„Tagesspiegel“-Kolumne (4): Frieren statt rutschen – Wenn auf Kosten der Kinder gespart wird

Seit geraumer Zeit darf ich regelmäßig für den Berliner „Tagesspiegel“ schreiben. Auf Papier! Meine Kolumne auf den dortigen Familienseiten heißt „Oh, Mann!“. Hier ist Folge 4, die am 1. April 2023 „im Blatt“ erschien und in der er es meine bibbernde Erkenntnis geht: Draußen wird es wärmer, in den Hallenbädern und den Herzen noch nicht.

Seit vergangenem Winter für Kinder auch in Hallenbädern nötig: Neopren-Anzug

Erinnern Sie sich noch an all die Corona-Maßnahmen in den Jahren 2020-2022? An Lockdowns, Schul- und Kitaschließungen? An Homeschooling und Wechselunterricht? An gesperrte Spielplätze und Parks? Und daran, dass Autohäuser und Bundesligastadien ihre Türen vor Klassenzimmern und Sportvereinen wieder öffnen durften – während auch zwei Jahre nach Beginn der Pandemie weder tragfähige Konzepte im Bildungsbereich noch ausreichend Luftfiltergeräte da waren? Nun, damals wurde auf dem Rücken der Kinder, die ja selbst eine vulnerable Gruppe sind, zwei andere vulnerable Gruppen, nämlich die Älteren und Vorerkrankten, sowie „die Wirtschaft“ geschützt. Bloß dankt es ihnen niemand.

Mittlerweile ist Corona kaum noch des Smalltalks wert. Seit Beginn des russischen Angriffskriegs gegen die Ukraine steigen Energie- und Lebensmittelpreise sowie die Inflation. Nicht nur jede*r einzelne Bürger*in muss sparen, auch die Stadt und das Land muss es. Dies geschieht zum Beispiel durch Runterregelung der Wassertemperatur in Hallenbädern oder Komplettschließung der dortigen Kinder- und Freizeitbereiche – und damit auf Kosten der, richtig, Kinder, denen schon zu Hochzeiten der Pandemie nachgesagt wurde, dass sie eine Generation der Spätschwimmlerner werden würden.

Kann das warme Wasser nicht mal sehen

Verstehen Sie mich nicht falsch: Auch jetzt hege ich grundsätzliches Verständnis für fast alle Maßnahmen und trage sie für meine Kinder, meine Mitmenschen und mich selbst gerne mit.

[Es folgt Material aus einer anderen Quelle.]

(** C3 (as the code has it): when [ast.parse] raises [SyntaxError] each
    analyzer returns exactly the dict [{'error': 'Invalid Python syntax'}];
    when it raises any other exception, and when it returns a tree that is
    too deep for the recursion limit, so that the traversal raises
    [RecursionError], each analyzer returns exactly
    [{'error': 'Analysis failed'}]. *)
Theorem error_results
    (parse_complexity : string -> result Complexity.node)
    (fits_complexity : Complexity.node -> bool)
    (parse_safety : string -> result Safety.node)
    (fits_safety : Safety.node -> bool)
    (self : Complexity.CyclomaticComplexityAnalyzer) (code : string) :
  (parse_complexity code = Raise SyntaxError ->
   Complexity.analyze_code parse_complexity fits_complexity self code
   = Complexity.Error "Invalid Python syntax")
  /\ (parse_safety code = Raise SyntaxError ->
      Safety.analyze_code parse_safety fits_safety code
      = Safety.Error "Invalid Python syntax")
  /\ (parse_complexity code = Raise OtherException ->
      Complexity.analyze_code parse_complexity fits_complexity self code
      = Complexity.Error "Analysis failed")
  /\ (parse_safety code = Raise OtherException ->
      Safety.analyze_code parse_safety fits_safety code
      = Safety.Error "Analysis failed")
  /\ (forall tree,
        parse_complexity code = Ok tree ->
        fits_complexity tree = false ->
        Complexity.analyze_code parse_complexity fits_complexity self code
        = Complexity.Error "Analysis failed")
  /\ (forall tree,
        parse_safety code = Ok tree ->
        fits_safety tree = false ->
        Safety.analyze_code parse_safety fits_safety code
        = Safety.Error "Analysis failed").
Proof.
  unfold Complexity.analyze_code, Safety.analyze_code.
  repeat apply conj.
  - intros ->. reflexivity.
  - intros ->. reflexivity.
  - intros ->. reflexivity.
  - intros ->. reflexivity.
  - intros tree -> Hfits. cbn [bind]. rewrite Hfits. reflexivity.
  - intros tree -> Hfits. cbn [bind]. rewrite Hfits. reflexivity.
Qed.

(** C3: a front end that rejects [def f(:], one that fails on it in
    another way, and the unit [x.a.a...a] with 1000 attributes for an
    interpreter with room for 400 levels. *)
Lemma error_results_witness :
  Complexity.analyze_code (fun _ => Raise SyntaxError)
    (Traversal.room_for 400) Complexity.default_analyzer "def f(:"
  = Complexity.Error "Invalid Python syntax"
  /\ Safety.analyze_code (fun _ => Raise SyntaxError)
       (Detection.room_for 400) "def f(:"
     = Safety.Error "Invalid Python syntax"
  /\ Complexity.analyze_code (fun _ => Raise OtherException)
       (Traversal.room_for 400) Complexity.default_analyzer "def f(:"
     = Complexity.Error "Analysis failed"
  /\ Safety.analyze_code (fun _ => Raise OtherException)
       (Detection.room_for 400) "def f(:"
     = Safety.Error "Analysis failed"
  /\ Complexity.analyze_code (fun _ => Ok (Traversal.attribute_chain 1000))
       (Traversal.room_for 400) Complexity.default_analyzer "x.a.a"
     = Complexity.Error "Analysis failed"
  /\ Safety.analyze_code (fun _ => Ok (Detection.attribute_chain 1000))
       (Detection.room_for 400) "x.a.a"
     = Safety.Error "Analysis failed".
Proof.
  destruct (error_results (fun _ => Raise SyntaxError)
              (Traversal.room_for 400) (fun _ => Raise SyntaxError)
              (Detection.room_for 400) Complexity.default_analyzer
              "def f(:") as (H1 & H2 & _).
  destruct (error_results (fun _ => Raise OtherException)
              (Traversal.room_for 400) (fun _ => Raise OtherException)
              (Detection.room_for 400) Complexity.default_analyzer
              "def f(:") as (_ & _ & H3 & H4 & _).
  destruct (error_results (fun _ => Ok (Traversal.attribute_chain 1000))
              (Traversal.room_for 400)
              (fun _ => Ok (Detection.attribute_chain 1000))
              (Detection.room_for 400) Complexity.default_analyzer
              "x.a.a") as (_ & _ & _ & _ & H5 & H6).
  repeat apply conj.
  - apply H1. reflexivity.
  - apply H2. reflexivity.
  - apply H3. reflexivity.
  - apply H4. reflexivity.
  - apply (H5 (Traversal.attribute_chain 1000) eq_refl).
    vm_compute. reflexivity.
  - apply (H6 (Detection.attribute_chain 1000) eq_refl).
    vm_compute. reflexivity.
Defined.

(** C3 as stated fails: on [def f(:] the message is not
    ['Invalid syntax']. *)
Lemma invalid_syntax_message_counterexample :
  Complexity.analyze_code (fun _ => Raise SyntaxError)
    (Traversal.room_for 400) Complexity.default_analyzer "def f(:"
  <> Complexity.Error "Invalid syntax"
  /\ Safety.analyze_code (fun _ => Raise SyntaxError)
       (Detection.room_for 400) "def f(:"
     <> Safety.Error "Invalid syntax".
Proof. split; discriminate. Qed.

End ErrorFacts.

(** ** Further properties of the complexity visitor *)

Module VisitorExtras.
Import Complexity Traversal Census ComplexityFacts.

(** X1: visiting any subtree from any state leaves the context as it found
    it: the current function, the current class and the nesting depth are
    restored, and the three lists only grow at their end. *)
Theorem visit_restores_context (n : node) (self : ComplexityVisitor) :
  current_function (visit n self) = current_function self
  /\ current_class (visit n self) = current_class self
  /\ nested_depth (visit n self) = nested_depth self
  /\ (exists ms, metrics (visit n self) = metrics self ++ ms)
  /\ (exists ps,
        all_decision_points (visit n self) = all_decision_points self ++ ps
        /\ total_complexity (visit n self) = total_complexity self + len ps)
  /\ (exists own,
        current_decision_points (visit n self)
        = current_decision_points self ++ own).
Proof.
  rewrite visit_advance. unfold advance.
  cbn [current_function current_class nested_depth metrics
       all_decision_points total_complexity current_decision_points].
  repeat split; eauto.
Qed.

Lemma len_flat_map_In {A B : Type} (f : A -> list B) (l : list A) (x : A) :
  In x l -> len (f x) <= len (flat_map f l).
Proof.
  induction l as [|y l IH]; [intros []|].
  cbn [flat_map]. rewrite len_app. intros [->|H].
  - pose proof (len_nonneg (flat_map f l)). lia.
  - pose proof (len_nonneg (f y)). specialize (IH H). lia.
Qed.

Lemma function_metrics_well_formed n : forall depth b,
  Forall (fun m => m_type m = "function"
                   /\ 1 <= m_complexity m
                   /\ depth + 1 <= m_nested_depth m
                   /\ m_complexity m <= 1 + len (points b n))
    (function_metrics depth b n).
Proof.
  induction n as [k children IH] using node_ind. intros depth b.
  rewrite Forall_forall in IH.
  assert (Hc : forall d b' extra,
            0 <= extra -> depth <= d ->
            Forall (fun m => m_type m = "function"
                             /\ 1 <= m_complexity m
                             /\ depth + 1 <= m_nested_depth m
                             /\ m_complexity m
                                <= 1 + (extra
                                        + len (flat_map (points b')
                                                 children)))
              (flat_map (function_metrics d b') children)).
  { intros d b' extra Hextra Hd. apply Forall_flat_map, Forall_forall.
    intros c Hin. eapply Forall_impl; [|apply (IH c Hin d b')].
    intros m (Ht & H1 & Hn & Hle).
    pose proof (len_flat_map_In (points b') children c Hin).
    repeat split; try assumption; lia. }
  destruct k; cbn [function_metrics points node_points inside];
    rewrite ?len_app;
    try (apply Hc; unfold len; cbn [List.length]; lia).
  (* FunctionDef *)
  apply Forall_app. split.
  - cbn [app]. eapply Forall_impl; [|apply (Hc (depth + 1) _ 0); lia].
    intros m (Ht & H1 & Hn & Hle). repeat split; try assumption; lia.
  - constructor; [|constructor].
    cbn [m_type m_complexity m_nested_depth app].
    pose proof (len_nonneg (flat_map (points (truthy_str name)) children)).
    change (len (@nil DecisionPoint)) with 0.
    repeat split; lia.
Qed.

Lemma metrics_invariants (tree : node) :
  Forall (fun m => m_type m = "function"
                   /\ 1 <= m_complexity m
                   /\ m_complexity m <= total_complexity (visit tree init)
                   /\ 1 <= m_nested_depth m)
    (metrics (visit tree init)).
Proof.
  rewrite visit_advance.
  cbn [advance metrics total_complexity init app in_function
       current_function nested_depth truthy].
  eapply Forall_impl; [|apply (function_metrics_well_formed tree 0 false)].
  intros m (Ht & H1 & Hn & Hle). repeat split; try assumption; lia.
Qed.

(** X2: every metric of a unit has type ['function'] (a class gets none),
    a complexity of at least 1 and at most the overall complexity, and a
    nesting depth of at least 1; the entries of the detailed report have
    the same bounds against the overall complexity of the report. *)
Theorem metrics_well_formed (self : CyclomaticComplexityAnalyzer)
    (tree : node) :
  Forall (fun m => m_type m = "function"
                   /\ 1 <= m_complexity m
                   /\ m_complexity m <= total_complexity (visit tree init)
                   /\ 1 <= m_nested_depth m)
    (metrics (visit tree init))
  /\ exists analysis,
       analyze_tree self tree = Ok analysis
       /\ Forall (fun d => d_type d = "function"
                           /\ 1 <= d_complexity d
                           /\ d_complexity d
                              <= overall_complexity (a_metrics analysis)
                           /\ 1 <= d_nested_depth d)
            (a_details analysis).
Proof.
  split; [apply metrics_invariants|].
  destruct (AnalyzerFacts.analyze_tree_ok self tree)
    as (analysis & Ha & Ho & _ & _ & Hd & _).
  exists analysis. split; [exact Ha|].
  rewrite Hd, Ho. unfold _generate_detailed_report.
  apply Forall_map. eapply Forall_impl; [|apply metrics_invariants].
  intros m H. exact H.
Qed.

Lemma map_flat_map_Forall {A B C : Type} (f : B -> C) (g : A -> list B)
    (h : A -> list C) (l : list A) :
  Forall (fun x => map f (g x) = h x) l ->
  map f (flat_map g l) = flat_map h l.
Proof.
  induction 1 as [|x l Hx _ IH]; [reflexivity|].
  cbn [flat_map]. now rewrite map_app, Hx, IH.
Qed.

Lemma function_metrics_names n : forall depth b,
  map m_name (function_metrics depth b n) = def_names n.
Proof.
  induction n as [k children IH] using node_ind. intros depth b.
  assert (Hc : forall d b',
            map m_name (flat_map (function_metrics d b') children)
            = flat_map def_names children).
  { intros d b'. apply map_flat_map_Forall.
    eapply Forall_impl; [|exact IH]. intros c Hc. apply Hc. }
  destruct k; cbn [function_metrics def_names];
    rewrite ?map_app, ?app_nil_r, Hc; reflexivity.
Qed.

Wenn ich aber sehe, wie in Großraumbüros 24/7 die Heizungen bollern und das Licht brennt, Reichstag und Co. wie eh und je erstrahlen, Autos weiterhin die Innenstadt verstopfen und viele ungedämmte Altbauwohnungen wegen undichter Fensterrahmen und Türen „für draußen“ beheizt werden (und die Duschen in den Hallenbädern stundenlang auf über 30 Grad Celsius laufen dürfen), fällt es mir schwer, meinem Sohn zu erklären, warum er beim Schwimmen frieren muss und nicht rutschen darf. Nach Ostern würden die Temperaturen zwar geändert, kündigten die Bäderbetriebe kürzlich an. Aber wirklich warm wird’s wohl auch dann nicht wieder.

Unsere Zwischenlösung: Statt zu unserem eigentlichen Lieblingsbad in Schöneberg fahre ich mit meinen Söhnen seit Monaten in ein anderes im Süden der Stadt. Dort ist das Kinderbecken wenigstens geöffnet und gefühlt etwas wärmer, selbst an Wochenenden wenig los und der Sprungturm jederzeit nutzbar. Müssen wir bloß mit dem Auto hin, das Benzin braucht, das wiederum… Sie ahnen den Teufelskreis…

P.S.: Schon gehört? Wegen Fachkräftemangel sollen bald sogar Eltern und andere Verwandte in den Kitas aushelfen. Ein Schlag ins Gesicht arbeitnehmender Mütter und Väter sowie ausgebildeten Pädagog*innen. Mit ihnen und den Kindern kann man es offenbar machen.